Clinical Trial Intelligence Agent -- Demo Guide¶

Version: 2.0.0 Date: March 22, 2026 Author: Adam Jones Platform: NVIDIA DGX Spark -- HCLS AI Factory

Table of Contents¶

Pre-Demo Checklist
Starting the System
UI Walkthrough: 5 Tabs
Demo Scenario 1: Oncology Protocol Design
Demo Scenario 2: Patient-Trial Matching
Demo Scenario 3: Eligibility Optimization
Demo Scenario 4: Competitive Intelligence
Demo Scenario 5: Adaptive Design Selection
API Demo Queries
Talking Points
FAQ
Recovery Procedures

1. Pre-Demo Checklist¶

Run through this checklist before every demo:

#	Check	Command	Expected
1	Tests pass	`python -m pytest tests/ -q`	769 passed in 0.47s
2	API starts	`curl localhost:8538/health`	`{"status": "ok"}`
3	UI loads	Open `http://localhost:8128`	NVIDIA-themed 5-tab UI
4	Collections exist	`curl localhost:8538/collections`	14 collections listed
5	Knowledge loaded	`curl localhost:8538/v1/trial/knowledge-version`	version 2.0.0
6	Workflows available	`curl localhost:8538/workflows`	10+ workflow types
7	Milvus running	Check port 19530	Connected status in health
8	Browser configured	Close unrelated tabs	Clean browser window
9	Terminal ready	Two terminals open	API + backup commands
10	API key set	Check .env	ANTHROPIC_API_KEY present

2. Starting the System¶

Quick Start (Integrated)¶

cd /home/adam/projects/hcls-ai-factory
./start-factory.sh

Quick Start (Standalone)¶

cd /home/adam/projects/hcls-ai-factory/ai_agent_adds/clinical_trial_intelligence_agent

# Terminal 1: API
uvicorn api.main:app --host 0.0.0.0 --port 8538

# Terminal 2: UI
streamlit run app/trial_ui.py --server.port 8128

Verify Both Services¶

curl -s localhost:8538/health | python -m json.tool
# Open http://localhost:8128 in browser

3. UI Walkthrough: 5 Tabs¶

Tab 1: Trial Intelligence¶

Purpose: RAG-powered Q&A across all 14 collections with workflow-aware routing.

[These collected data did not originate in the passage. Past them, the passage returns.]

(* ===== verification/GsUsbAdapter.v ===== *)
(** * GsUsbAdapter: plugins/adapter/gsUsb/gs_usb_adapter.cc

    The adapter above the wire format: what it sends, what it makes of the bytes it
    reads, and how it configures the channels of the device (with the control transfers
    of transport/winusb_device.cc).  WinUSB is a script: it says for each control
    transfer whether the device acknowledged it, for each attempt to write whether the
    adapter was still running and the bytes were taken, and for each read what came. *)
From stdpp Require Import base strings option list numbers gmap.
From Stdlib Require Import ZArith Lia.
From Stdlib Require Import SpecFloat.
From S2P Require Import Prelude CFloat Types AdapterExtend BusTiming GsUsbProtocol.
#[local] Open Scope Z_scope.
#[local] Open Scope cint_scope.

(** ** Control transfers *)

Inductive Request := kRqHostFormat | kRqBitTiming | kRqMode | kRqBtConstExt | kRqDataBitTiming.

#[export] Instance Request_eq_dec : EqDecision Request.
Proof. solve_decision. Defined.

(** [bRequest], [wValue] and the payload. *)
Record Transfer := mkTransfer { request : Request; value : Z; payload : list Z }.

(** The transfers the device has acknowledged, and what it will answer to the next. *)
Record Device := mkDevice { acknowledged : list Transfer; answers : list bool }.

Definition ControlTransfer (transfer : Transfer) (d : Device) : bool * Device :=
  match answers d with
  | true :: rest => (true, mkDevice (acknowledged d ++ [transfer]) rest)
  | false :: rest => (false, mkDevice (acknowledged d) rest)
  | [] => (false, d)
  end.

Definition kHostFormatMagic : Z := 48879.
Definition kModeListenOnly : Z := 1.
Definition kModeLoopback : Z := 2.
Definition kModeFd : Z := 256.

Definition WriteHostFormat : Device -> bool * Device :=
  ControlTransfer (mkTransfer kRqHostFormat 0 (WriteLe32 kHostFormatMagic)).

(** [constants] is what the device sends. *)
Definition ReadBtConstExt (constants : list Z) (d : Device) : option BtConstExt * Device :=
  let (ok, d) := ControlTransfer (mkTransfer kRqBtConstExt 0 []) d in
  (if ok then DecodeBtConstExt constants else None, d).

Definition WriteBitTiming (timing : BitTiming) (data_phase : bool) (channel : Z) : Device -> bool * Device :=
  ControlTransfer (mkTransfer (if data_phase then kRqDataBitTiming else kRqBitTiming) (u16 channel) (EncodeBitTiming timing)).

Definition StartChannel (channel : Z) (fd listen_only loopback : bool) : Device -> bool * Device :=
  let flags := (if fd then kModeFd else 0) .| (if listen_only then kModeListenOnly else 0) .|
               (if loopback then kModeLoopback else 0) in
  ControlTransfer (mkTransfer kRqMode (u16 channel) (WriteLe32 1 ++ WriteLe32 flags)).

Definition StopChannel (channel : Z) : Device -> bool * Device :=
  ControlTransfer (mkTransfer kRqMode (u16 channel) (WriteLe32 0 ++ WriteLe32 0)).

(** ** The adapter *)

Record Adapter := mkAdapter {
  channels_ : nat;
  timings_ : list Timing;
  constraints_ : BtConstExt;
  running_ : bool;
  echo_counter_ : Z
}.
Lemma chunks_shape fuel : forall ms,
  Forall (fun batch => batch <> [] /\ (length batch <= kMaxPayloadMessages)%nat) (chunks fuel ms).
Proof.
  induction fuel as [|fuel IH]; intros [|m ms]; cbn [chunks]; try constructor; [|apply IH].
  split; [done|]. rewrite length_take. lia.
Qed.

Lemma encodes_valid ms :
  (length ms <= kMaxPayloadMessages)%nat -> is_Some (EncodePayload ms) <-> forallb Valid ms = true.
Proof.
  intros Hl. unfold EncodePayload. rewrite (proj2 (Nat.ltb_ge _ _) Hl). cbn [orb].
  destruct (forallb Valid ms); cbn [negb].
  - by split; [|eexists].
  - split; [by intros [? ?]|done].
Qed.

(** The batches of a group encode exactly when its records are valid. *)
Lemma batches_encode ms :
  forallb (fun batch => bool_decide (is_Some (EncodePayload batch))) (batches_of ms) = forallb Valid ms.
Proof.
  apply eq_true_iff_eq. rewrite <- (batches_concat ms) at 2. rewrite !forallb_forall.
  pose proof (chunks_shape (length ms) ms) as Hs. rewrite list.Forall_forall in Hs. split.
  - intros H m (batch & Hb & Hm)%in_concat. specialize (H batch Hb).
    apply bool_decide_eq_true, encodes_valid in H; [|by apply Hs, list_elem_of_In].
    rewrite forallb_forall in H. by apply H.
  - intros H batch Hb. apply bool_decide_eq_true, encodes_valid; [by apply Hs, list_elem_of_In|].
    apply forallb_forall. intros m Hm. apply H, in_concat. by exists batch.
Qed.

Lemma batches_ok ms : forallb Valid ms = true -> Forall batch_ok (batches_of ms).
Proof.
  intros Hv. rewrite <- batches_encode, forallb_forall in Hv. pose proof (chunks_shape (length ms) ms) as Hs.
  rewrite list.Forall_forall in *. intros batch Hb. destruct (Hs batch Hb) as [Hn Hl]. split_and!; [done|done|].
  by apply list_elem_of_In, Hv, bool_decide_eq_true in Hb.
Qed.
(** ** Discovery *)

(** [address.compare(0, 12, "192.168.100.")] *)
Definition kSubnet : Bytes := [49; 57; 50; 46; 49; 54; 56; 46; 49; 48; 48; 46].

(** ethernet_slave.h; [None] is the exception. *)
Definition SlaveId (address : Bytes) : option Z :=
  if negb (bool_decide (take 12 address = kSubnet)) then None
  else
    let tail := drop 12 address in
    if bool_decide (tail = []) || (3 <? length tail)%nat || negb (forallb is_digit tail) then None
    else
      let id := stoul_digits tail in
      if (id <? 1) || (253 <? id) || negb (bool_decide (byte_to_string id = tail)) then None else Some (id - 1).

Record Datagram := mkDatagram { dg_interface : Bytes; dg_address : Bytes; dg_port : Z; payload : Bytes }.

(** [identities] and [found] have the same keys and are kept together, sorted. *)
Abbreviation Found := (list (Bytes * (Bytes * Endpoint))).

Fixpoint text_ltb (x y : Bytes) : bool :=
  match x, y with
  | _, [] => false
  | [], _ => true
  | a :: x, b :: y => if a <? b then true else if b <? a then false else text_ltb x y
  end.

(** [None]: the key is known under another identity. *)
Fixpoint record_slave (key id : Bytes) (endpoint : Endpoint) (found : Found) : option Found :=
  match found with
  | [] => Some [(key, (id, endpoint))]
  | (k, (old, e)) :: found =>
      if bool_decide (k = key) then if bool_decide (old = id) then Some ((k, (old, e)) :: found) else None
      else if text_ltb key k then Some ((key, (id, endpoint)) :: (k, (old, e)) :: found)
      else cons (k, (old, e)) <$> record_slave key id endpoint found
  end.

(** The checks of the loop body, up to [SlaveId]: the identity and the address. *)
Definition check_info (interface_name : Bytes) (request : Z) (d : Datagram) : option (Bytes * Bytes) :=
  let packet := payload d in
  if negb (gw_packet_valid packet) || negb (byte_at packet 5 =? GW_INFO) || negb (gw_get32 packet 8 =? request) ||
     negb (dg_port d =? GW_MGMT_PORT) then None
  else
    let ip := FormatIPv4 (slice packet 28 4) in
    let id := slice packet 12 16 in
    if negb (bool_decide (ip = dg_address d)) then None
    else if forallb (fun value => value =? 0) id then None
    else if negb (bool_decide (interface_name = [])) && negb (bool_decide (interface_name = dg_interface d)) then None
    else if negb (bool_decide (slice packet 32 4 = [255; 255; 255; 0])) || (byte_at packet 47 =? 0) ||
            (EthernetTiming.kGatewayChannelCount <? byte_at packet 47) then None
    else if bool_decide (SlaveId ip = None) then None
    else Some (id, ip).

(** The [while] loop: the clock of its test with what [Receive] gives.  The query is
    broadcast again once, which the model leaves out with the first broadcast. *)
Fixpoint discover (interface_name : Bytes) (request begin : Z) (answers : list (Z * Datagram)) (found : Found) : option Found :=
  match answers with
  | [] => Some found
  | (now, d) :: answers =>
      if 800 <=? now - begin then Some found
      else
        match check_info interface_name request d with
        | None => discover interface_name request begin answers found
        | Some (id, ip) =>
            match record_slave (dg_interface d ++ [64] ++ ip) id (mkEndpoint (dg_interface d) ip 5000) found with
            | None => None
            | Some found => discover interface_name request begin answers found
            end
        end
  end.

Definition DiscoverSlaves (interface_name : Bytes) (request begin : Z) (answers : list (Z * Datagram)) : option (list Endpoint) :=
  map (fun '(_, (_, endpoint)) => endpoint) <$> discover interface_name request begin answers [].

What to show: - Type a clinical trial question in the text input - System detects the appropriate workflow automatically - Results show: answer, citations with collection source and relevance scores, guideline references, confidence score - Point out the NVIDIA dark theme and responsive layout

Sample queries to type: - "What are the standard Phase 3 endpoints for NSCLC immunotherapy trials?" - "Compare adaptive design options for a rare disease Phase 2/3 study" - "What regulatory pathways are available for breakthrough therapy designation?"

Tab 2: Patient Matching¶

Purpose: Match a patient profile against clinical trial eligibility criteria.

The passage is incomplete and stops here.